Stored items
BEGIN

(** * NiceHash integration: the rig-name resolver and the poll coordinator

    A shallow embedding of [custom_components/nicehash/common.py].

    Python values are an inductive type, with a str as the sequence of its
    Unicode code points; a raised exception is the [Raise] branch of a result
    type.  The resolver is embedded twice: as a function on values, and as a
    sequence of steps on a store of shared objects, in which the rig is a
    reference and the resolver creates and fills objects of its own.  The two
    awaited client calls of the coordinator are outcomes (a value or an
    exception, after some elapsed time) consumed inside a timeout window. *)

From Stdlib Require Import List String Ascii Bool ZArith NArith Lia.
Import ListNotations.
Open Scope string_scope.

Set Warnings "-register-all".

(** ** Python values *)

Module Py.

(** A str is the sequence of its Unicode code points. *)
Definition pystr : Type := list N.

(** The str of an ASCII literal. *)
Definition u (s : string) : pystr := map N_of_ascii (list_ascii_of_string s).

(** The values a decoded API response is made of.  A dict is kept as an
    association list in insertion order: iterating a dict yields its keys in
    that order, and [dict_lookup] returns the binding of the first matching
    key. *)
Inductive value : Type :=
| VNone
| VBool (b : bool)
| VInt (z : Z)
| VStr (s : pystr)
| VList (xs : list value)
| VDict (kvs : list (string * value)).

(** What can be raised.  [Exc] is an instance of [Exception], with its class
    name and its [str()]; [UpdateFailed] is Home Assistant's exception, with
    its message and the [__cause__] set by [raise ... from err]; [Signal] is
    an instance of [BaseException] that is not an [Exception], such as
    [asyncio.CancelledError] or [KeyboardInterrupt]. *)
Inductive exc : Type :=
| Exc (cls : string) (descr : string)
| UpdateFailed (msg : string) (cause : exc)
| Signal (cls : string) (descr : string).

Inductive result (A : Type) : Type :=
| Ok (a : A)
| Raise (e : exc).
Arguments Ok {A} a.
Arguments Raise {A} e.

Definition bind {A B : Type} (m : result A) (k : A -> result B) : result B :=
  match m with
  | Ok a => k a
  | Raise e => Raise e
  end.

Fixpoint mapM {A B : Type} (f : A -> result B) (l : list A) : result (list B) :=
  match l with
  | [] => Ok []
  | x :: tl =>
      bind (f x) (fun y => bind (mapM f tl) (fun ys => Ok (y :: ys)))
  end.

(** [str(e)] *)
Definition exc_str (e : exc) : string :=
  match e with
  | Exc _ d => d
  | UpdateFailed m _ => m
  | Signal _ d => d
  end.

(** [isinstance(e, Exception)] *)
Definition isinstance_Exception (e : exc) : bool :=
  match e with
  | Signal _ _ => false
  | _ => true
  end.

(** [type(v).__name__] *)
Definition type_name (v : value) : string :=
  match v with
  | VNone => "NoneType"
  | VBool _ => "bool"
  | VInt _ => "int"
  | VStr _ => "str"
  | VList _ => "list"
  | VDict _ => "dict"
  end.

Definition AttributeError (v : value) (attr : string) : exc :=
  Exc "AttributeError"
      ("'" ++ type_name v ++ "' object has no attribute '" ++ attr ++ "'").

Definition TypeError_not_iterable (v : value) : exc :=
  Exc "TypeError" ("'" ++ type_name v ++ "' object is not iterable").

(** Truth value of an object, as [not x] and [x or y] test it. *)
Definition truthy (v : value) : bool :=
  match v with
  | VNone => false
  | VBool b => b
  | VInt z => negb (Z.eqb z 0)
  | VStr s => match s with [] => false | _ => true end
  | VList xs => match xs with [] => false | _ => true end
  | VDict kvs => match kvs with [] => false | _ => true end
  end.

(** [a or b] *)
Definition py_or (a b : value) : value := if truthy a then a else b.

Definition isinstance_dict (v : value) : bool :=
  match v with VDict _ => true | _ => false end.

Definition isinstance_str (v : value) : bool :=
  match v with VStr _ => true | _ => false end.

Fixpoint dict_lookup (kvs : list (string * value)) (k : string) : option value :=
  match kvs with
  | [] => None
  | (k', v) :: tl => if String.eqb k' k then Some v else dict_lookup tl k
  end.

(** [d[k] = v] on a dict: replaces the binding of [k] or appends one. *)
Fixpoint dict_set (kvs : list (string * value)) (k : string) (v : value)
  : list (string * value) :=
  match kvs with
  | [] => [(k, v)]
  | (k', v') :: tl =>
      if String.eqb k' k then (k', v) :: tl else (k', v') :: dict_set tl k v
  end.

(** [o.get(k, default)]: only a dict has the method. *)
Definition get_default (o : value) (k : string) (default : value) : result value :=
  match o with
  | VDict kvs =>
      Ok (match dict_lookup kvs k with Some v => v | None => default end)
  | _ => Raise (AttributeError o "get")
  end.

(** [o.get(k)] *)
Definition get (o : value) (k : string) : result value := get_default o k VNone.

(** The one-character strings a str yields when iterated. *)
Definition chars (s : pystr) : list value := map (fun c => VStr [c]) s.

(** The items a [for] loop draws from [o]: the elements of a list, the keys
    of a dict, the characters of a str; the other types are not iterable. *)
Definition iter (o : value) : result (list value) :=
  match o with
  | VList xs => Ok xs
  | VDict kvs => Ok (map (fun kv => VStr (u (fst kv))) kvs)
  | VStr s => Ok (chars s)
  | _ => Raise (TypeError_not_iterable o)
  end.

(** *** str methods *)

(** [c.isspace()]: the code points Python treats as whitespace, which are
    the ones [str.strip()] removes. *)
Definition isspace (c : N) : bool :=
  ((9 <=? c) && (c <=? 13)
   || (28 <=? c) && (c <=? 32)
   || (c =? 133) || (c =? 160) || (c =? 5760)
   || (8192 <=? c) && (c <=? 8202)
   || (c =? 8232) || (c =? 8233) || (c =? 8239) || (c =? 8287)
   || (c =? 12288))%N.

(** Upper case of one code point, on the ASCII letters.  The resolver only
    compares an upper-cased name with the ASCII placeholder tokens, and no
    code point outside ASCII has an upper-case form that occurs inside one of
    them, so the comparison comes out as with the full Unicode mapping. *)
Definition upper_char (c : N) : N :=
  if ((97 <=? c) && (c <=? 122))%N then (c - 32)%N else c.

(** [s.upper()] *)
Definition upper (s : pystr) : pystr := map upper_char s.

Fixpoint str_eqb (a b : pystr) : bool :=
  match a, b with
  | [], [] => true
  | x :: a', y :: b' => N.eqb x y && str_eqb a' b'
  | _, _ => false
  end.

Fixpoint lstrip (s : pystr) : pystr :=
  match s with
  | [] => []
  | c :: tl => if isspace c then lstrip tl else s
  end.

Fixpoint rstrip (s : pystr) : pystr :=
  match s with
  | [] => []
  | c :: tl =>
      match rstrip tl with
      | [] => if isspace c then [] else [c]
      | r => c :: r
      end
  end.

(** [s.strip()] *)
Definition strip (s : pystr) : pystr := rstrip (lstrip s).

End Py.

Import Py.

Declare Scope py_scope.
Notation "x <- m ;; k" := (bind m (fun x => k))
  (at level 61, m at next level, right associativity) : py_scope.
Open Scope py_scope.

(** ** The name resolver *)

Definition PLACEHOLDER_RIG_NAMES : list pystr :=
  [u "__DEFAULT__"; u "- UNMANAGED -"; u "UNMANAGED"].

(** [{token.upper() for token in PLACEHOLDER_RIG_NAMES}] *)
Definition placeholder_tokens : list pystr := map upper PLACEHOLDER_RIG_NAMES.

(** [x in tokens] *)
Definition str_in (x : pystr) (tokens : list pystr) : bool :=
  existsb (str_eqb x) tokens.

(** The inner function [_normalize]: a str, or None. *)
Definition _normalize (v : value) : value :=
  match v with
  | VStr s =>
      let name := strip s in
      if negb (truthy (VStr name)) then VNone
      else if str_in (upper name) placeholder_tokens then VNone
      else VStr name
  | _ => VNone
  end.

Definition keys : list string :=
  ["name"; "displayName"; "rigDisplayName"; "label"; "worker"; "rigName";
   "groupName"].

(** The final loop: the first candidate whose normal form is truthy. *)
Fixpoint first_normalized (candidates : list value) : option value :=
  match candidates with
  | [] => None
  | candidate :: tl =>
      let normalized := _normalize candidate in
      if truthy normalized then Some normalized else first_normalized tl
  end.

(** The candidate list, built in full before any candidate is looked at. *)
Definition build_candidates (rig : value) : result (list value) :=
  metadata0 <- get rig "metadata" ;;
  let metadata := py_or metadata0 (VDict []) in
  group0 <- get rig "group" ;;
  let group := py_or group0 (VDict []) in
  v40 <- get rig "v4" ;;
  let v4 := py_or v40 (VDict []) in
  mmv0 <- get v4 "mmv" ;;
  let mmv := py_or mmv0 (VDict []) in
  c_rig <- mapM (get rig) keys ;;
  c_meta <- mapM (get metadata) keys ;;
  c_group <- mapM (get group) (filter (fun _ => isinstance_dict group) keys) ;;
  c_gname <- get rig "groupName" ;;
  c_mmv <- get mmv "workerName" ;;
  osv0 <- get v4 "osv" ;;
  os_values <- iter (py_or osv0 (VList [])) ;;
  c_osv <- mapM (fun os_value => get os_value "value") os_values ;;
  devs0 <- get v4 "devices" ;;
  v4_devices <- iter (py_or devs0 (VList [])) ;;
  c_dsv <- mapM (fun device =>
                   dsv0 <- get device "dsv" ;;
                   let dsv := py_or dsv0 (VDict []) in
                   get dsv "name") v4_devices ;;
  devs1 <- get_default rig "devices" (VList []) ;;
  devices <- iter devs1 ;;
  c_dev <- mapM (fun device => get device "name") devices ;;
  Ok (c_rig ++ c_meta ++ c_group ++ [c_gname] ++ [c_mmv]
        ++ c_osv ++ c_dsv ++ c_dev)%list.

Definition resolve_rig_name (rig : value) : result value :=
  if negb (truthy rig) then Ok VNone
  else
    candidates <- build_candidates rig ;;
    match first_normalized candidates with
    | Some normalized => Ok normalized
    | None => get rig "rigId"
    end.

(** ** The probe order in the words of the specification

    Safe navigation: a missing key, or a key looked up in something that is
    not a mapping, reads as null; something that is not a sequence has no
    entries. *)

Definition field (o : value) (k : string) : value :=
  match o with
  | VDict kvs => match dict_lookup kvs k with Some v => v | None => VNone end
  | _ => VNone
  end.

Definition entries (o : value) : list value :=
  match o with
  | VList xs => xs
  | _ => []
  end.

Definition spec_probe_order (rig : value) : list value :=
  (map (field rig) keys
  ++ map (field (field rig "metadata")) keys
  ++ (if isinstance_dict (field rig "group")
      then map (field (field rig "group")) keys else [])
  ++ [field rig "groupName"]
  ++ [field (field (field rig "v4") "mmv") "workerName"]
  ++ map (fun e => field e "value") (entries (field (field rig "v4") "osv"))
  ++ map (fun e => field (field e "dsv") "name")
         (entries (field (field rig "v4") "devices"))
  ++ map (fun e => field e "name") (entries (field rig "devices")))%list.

END

What you need to do: For this exercise, output exactly the lines above from the line with "(** A str is" to the line with "an instance of [BaseException]", counting both, and leave out the rest.

Response to the task:
(** A str is the sequence of its Unicode code points. *)
Definition pystr : Type := list N.

(** The str of an ASCII literal. *)
Definition u (s : string) : pystr := map N_of_ascii (list_ascii_of_string s).

(** The values a decoded API response is made of.  A dict is kept as an
    association list in insertion order: iterating a dict yields its keys in
    that order, and [dict_lookup] returns the binding of the first matching
    key. *)
Inductive value : Type :=
| VNone
| VBool (b : bool)
| VInt (z : Z)
| VStr (s : pystr)
| VList (xs : list value)
| VDict (kvs : list (string * value)).

(** What can be raised.  [Exc] is an instance of [Exception], with its class
    name and its [str()]; [UpdateFailed] is Home Assistant's exception, with
    its message and the [__cause__] set by [raise ... from err]; [Signal] is
    an instance of [BaseException] that is not an [Exception], such as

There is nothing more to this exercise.